A verbatim reproduction of the lines below, from the line containing "Inductive outcome (A" through the line containing "fun s => (s, o).", both ends included, is the whole required output.

══ DATA RECORDS ══

(** * dnnviewer: the Keras bridge and the property-list widget

    A shallow embedding of
      - [dnnviewer/widgets/property_list.py]            (module [property_list]),
      - [dnnviewer/bridge/KerasModelSequence.py]        (module [KerasModelSequence]),
      - [dnnviewer/bridge/KerasNetworkExtractor.py]     (module [KerasNetworkExtractor]),
    followed by the properties proved about them.

    Python objects are mutable and every statement may raise, so methods are
    computations [M S A := S -> S * outcome A]: the state reached so far
    survives an exception, as the mutations of a Python object do.  What the
    code obtains from TensorFlow, numpy, [glob], [re], [pathlib] and from the
    modules of the package that are not part of the checked sources is
    gathered in the record [External]. *)

From Stdlib Require Import List String Ascii ZArith QArith Bool Arith Lia.
From Stdlib Require Import Permutation Sorted DecimalString.
Import ListNotations.
Close Scope Q_scope.
Open Scope string_scope.
Open Scope list_scope.

(* ================================================================== *)
(** ** Python run time: exceptions, sequences, strings, dictionaries   *)
(* ================================================================== *)

Module Py.

(** The exception classes the code raises or meets.  [ModelError] is the
    application's own class (package [bridge]); all of them derive from
    [Exception], so [except Exception] catches every one. *)
Inductive exn_kind : Type :=
| ModelError | AttributeError | IndexError | KeyError
| TypeError | ValueError | OSError.

Definition exn_kind_eqb (a b : exn_kind) : bool :=
  match a, b with
  | ModelError, ModelError | AttributeError, AttributeError
  | IndexError, IndexError | KeyError, KeyError
  | TypeError, TypeError | ValueError, ValueError | OSError, OSError => true
  | _, _ => false
  end.

(** [type(e).__name__] *)
Definition class_name_of (k : exn_kind) : string :=
  match k with
  | ModelError => "ModelError" | AttributeError => "AttributeError"
  | IndexError => "IndexError" | KeyError => "KeyError"
  | TypeError => "TypeError" | ValueError => "ValueError"
  | OSError => "OSError"
  end.

(** An exception object: its class and [str(e)]. *)
Record exn : Type := Exn { kind : exn_kind; message : string }.

Inductive outcome (A : Type) : Type :=
| Ret (a : A)
| Raise (e : exn).
Arguments Ret {A} a.
Arguments Raise {A} e.

Definition obind {A B} (o : outcome A) (k : A -> outcome B) : outcome B :=
  match o with
  | Ret a => k a
  | Raise e => Raise e
  end.

(** Statements over a mutable state [S]. *)
Definition M (S A : Type) : Type := S -> S * outcome A.

Definition ret {S A} (a : A) : M S A := fun s => (s, Ret a).
Definition raise {S A} (e : exn) : M S A := fun s => (s, Raise e).
Definition bind {S A B} (c : M S A) (k : A -> M S B) : M S B :=
  fun s => match c s with
           | (s', Ret a) => k a s'
           | (s', Raise e) => (s', Raise e)
           end.
Definition get {S} : M S S := fun s => (s, Ret s).
Definition modify {S} (f : S -> S) : M S unit := fun s => (f s, Ret tt).
Definition lift {S A} (o : outcome A) : M S A := fun s => (s, o).

(** [try: body  except Exception as e: handler(e)] *)
Definition try_except {S A} (body : M S A) (handler : exn -> M S A) : M S A :=
  fun s => match body s with
           | (s', Ret a) => (s', Ret a)
           | (s', Raise e) => handler e s'
           end.

(** [for x in xs: body(x)], the loop variables being threaded as [acc]. *)
Fixpoint for_each {S X L} (xs : list X) (body : X -> L -> M S L) (acc : L)
  : M S L :=
  match xs with
  | [] => ret acc
  | x :: rest => bind (body x acc) (for_each rest body)
  end.

(** A list comprehension [[f(x) for x in xs]] whose element may raise. *)
Fixpoint comprehension {X Y} (f : X -> outcome Y) (xs : list X)
  : outcome (list Y) :=
  match xs with
  | [] => Ret []
  | x :: rest =>
      obind (f x) (fun y => obind (comprehension f rest) (fun ys => Ret (y :: ys)))
  end.

(** [seq[i]] for a Python integer [i]: negative indices count from the end,
    an index outside [-len, len) raises [IndexError]. *)
Definition index_error (what : string) : exn :=
  Exn IndexError (what ++ " index out of range")%string.

Definition getitem {A} (what : string) (l : list A) (i : Z) : outcome A :=
  let n := Z.of_nat (List.length l) in
  let j := if (i <? 0)%Z then (i + n)%Z else i in
  if ((0 <=? j)%Z && (j <? n)%Z)%bool then
    match nth_error l (Z.to_nat j) with
    | Some a => Ret a
    | None => Raise (index_error what)
    end
  else Raise (index_error what).

(** [seq[1:]] and [seq[1:-1]] never raise. *)
Definition slice_from_1 {A} (l : list A) : list A := tl l.
Definition slice_1_to_last {A} (l : list A) : list A := removelast (tl l).

(** *** Strings *)

(** [s.replace(old, new)] for a non-empty [old]: the occurrences of [old] are
    replaced from left to right, without overlap.  [skip] counts the
    characters of a replaced occurrence still to be dropped. *)
Fixpoint replace_from (old new : string) (skip : nat) (s : string) : string :=
  match s with
  | EmptyString => EmptyString
  | String c rest =>
      match skip with
      | S k => replace_from old new k rest
      | O =>
          if String.prefix old s
          then (new ++ replace_from old new (String.length old - 1) rest)%string
          else String c (replace_from old new 0 rest)
      end
  end.

Definition replace (s old new : string) : string := replace_from old new 0 s.

Definition is_digit (c : ascii) : bool :=
  let n := nat_of_ascii c in (48 <=? n)%nat && (n <=? 57)%nat.

Fixpoint digits_value (acc : Z) (s : string) : option Z :=
  match s with
  | EmptyString => Some acc
  | String c rest =>
      if is_digit c
      then digits_value (10 * acc + Z.of_nat (nat_of_ascii c - 48))%Z rest
      else None
  end.

(** [int(s)] on the strings a group [[0-9]*] can capture: a non-empty run of
    decimal digits is its value, anything else (the empty string first of
    all) raises [ValueError]. *)
Definition int (s : string) : outcome Z :=
  match s with
  | EmptyString =>
      Raise (Exn ValueError "invalid literal for int() with base 10: ''")
  | _ =>
      match digits_value 0 s with
      | Some z => Ret z
      | None =>
          Raise (Exn ValueError
                   ("invalid literal for int() with base 10: '" ++ s ++ "'")%string)
      end
  end.

(** [str(i)] of an integer. *)
Definition string_of_Z (z : Z) : string := NilZero.string_of_int (Z.to_int z).

(** *** Dictionaries

    A [dict] keeps its keys in insertion order and holds each key once:
    assigning an existing key replaces the value in place. *)
Definition dict (K V : Type) : Type := list (K * V).

Section Dict.
Context {K V : Type} (eqb : K -> K -> bool).

Fixpoint dict_get (d : dict K V) (k : K) : option V :=
  match d with
  | [] => None
  | (k', v) :: rest => if eqb k' k then Some v else dict_get rest k
  end.

Fixpoint dict_set (d : dict K V) (k : K) (v : V) : dict K V :=
  match d with
  | [] => [(k, v)]
  | (k', v') :: rest =>
      if eqb k' k then (k', v) :: rest else (k', v') :: dict_set rest k v
  end.

Definition dict_contains (d : dict K V) (k : K) : bool :=
  match dict_get d k with Some _ => true | None => false end.

(** [d.update(other)] *)
Definition dict_update (d other : dict K V) : dict K V :=
  fold_left (fun acc kv => dict_set acc (fst kv) (snd kv)) other d.

(** [{key(x): value(x) for x in xs}], already evaluated pairs. *)
Definition dict_of_pairs (kvs : list (K * V)) : dict K V :=
  dict_update [] kvs.

Definition keys (d : dict K V) : list K := map fst d.

End Dict.

(** [d[k]] with a string key: a missing key raises [KeyError], whose text is
    the [repr] of the key. *)
Definition getitem_str {V} (d : dict string V) (k : string) : outcome V :=
  match dict_get String.eqb d k with
  | Some v => Ret v
  | None => Raise (Exn KeyError ("'" ++ k ++ "'")%string)
  end.

(** *** Sorting: [list.sort()] *)
Section Sort.
Context {A : Type} (leb : A -> A -> bool).

Fixpoint insert_sorted (x : A) (l : list A) : list A :=
  match l with
  | [] => [x]
  | y :: rest => if leb x y then x :: l else y :: insert_sorted x rest
  end.

Fixpoint sort (l : list A) : list A :=
  match l with
  | [] => []
  | x :: rest => insert_sorted x (sort rest)
  end.

End Sort.

Definition string_leb (a b : string) : bool :=
  match String.compare a b with
  | Gt => false
  | _ => true
  end.

(** [set(xs)] iterated: each element once (the order in which a Python set
    is iterated is unspecified; the callers sort afterwards). *)
Fixpoint dedup (l : list string) : list string :=
  match l with
  | [] => []
  | x :: rest =>
      if existsb (String.eqb x) rest then dedup rest else x :: dedup rest
  end.

(** *** Logging: the records handed to the module's [_logger]. *)
Inductive log_level : Type := DEBUG | INFO | WARNING | ERROR.
Record log_record : Type := Log { level : log_level; text : string }.

(** [traceback.format_exc(limit=None, chain=True)]: the first parameter is the
    frame limit.  [StackSummary.extract] evaluates [limit >= 0] as soon as it
    is not [None], so an argument that is not a number raises [TypeError]. *)
Inductive limit_arg : Type :=
| LimitNone
| LimitInt (n : Z)
| LimitExn (e : exn).

Definition format_exc (trace : string) (limit : limit_arg) : outcome string :=
  match limit with
  | LimitNone | LimitInt _ => Ret trace
  | LimitExn e =>
      Raise (Exn TypeError
               ("'>=' not supported between instances of '"
                  ++ class_name_of (kind e) ++ "' and 'int'")%string)
  end.

End Py.

Import Py.

(* ================================================================== *)
(** ** Python values met by the bridge                                  *)
(* ================================================================== *)

(** The dynamically typed values read from layer attributes and layer
    configurations, and stored in the property dictionaries of the UI. *)
#[local] Unset Elimination Schemes.
Inductive pyval : Type :=
| PNone
| PBool (b : bool)
| PInt (z : Z)
| PFloat (q : Q)
| PStr (s : string)
| PTuple (items : list pyval)
| PList (items : list pyval)
| PDict (entries : list (string * pyval))
| PObj (cls : string) (attrs : list (string * pyval)).
#[local] Set Elimination Schemes.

═══

> [ANSWER SPACE]
Inductive outcome (A : Type) : Type :=
| Ret (a : A)
| Raise (e : exn).
Arguments Ret {A} a.
Arguments Raise {A} e.

Definition obind {A B} (o : outcome A) (k : A -> outcome B) : outcome B :=
  match o with
  | Ret a => k a
  | Raise e => Raise e
  end.

(** Statements over a mutable state [S]. *)
Definition M (S A : Type) : Type := S -> S * outcome A.

Definition ret {S A} (a : A) : M S A := fun s => (s, Ret a).
Definition raise {S A} (e : exn) : M S A := fun s => (s, Raise e).
Definition bind {S A B} (c : M S A) (k : A -> M S B) : M S B :=
  fun s => match c s with
           | (s', Ret a) => k a s'
           | (s', Raise e) => (s', Raise e)
           end.
Definition get {S} : M S S := fun s => (s, Ret s).
Definition modify {S} (f : S -> S) : M S unit := fun s => (f s, Ret tt).
Definition lift {S A} (o : outcome A) : M S A := fun s => (s, o).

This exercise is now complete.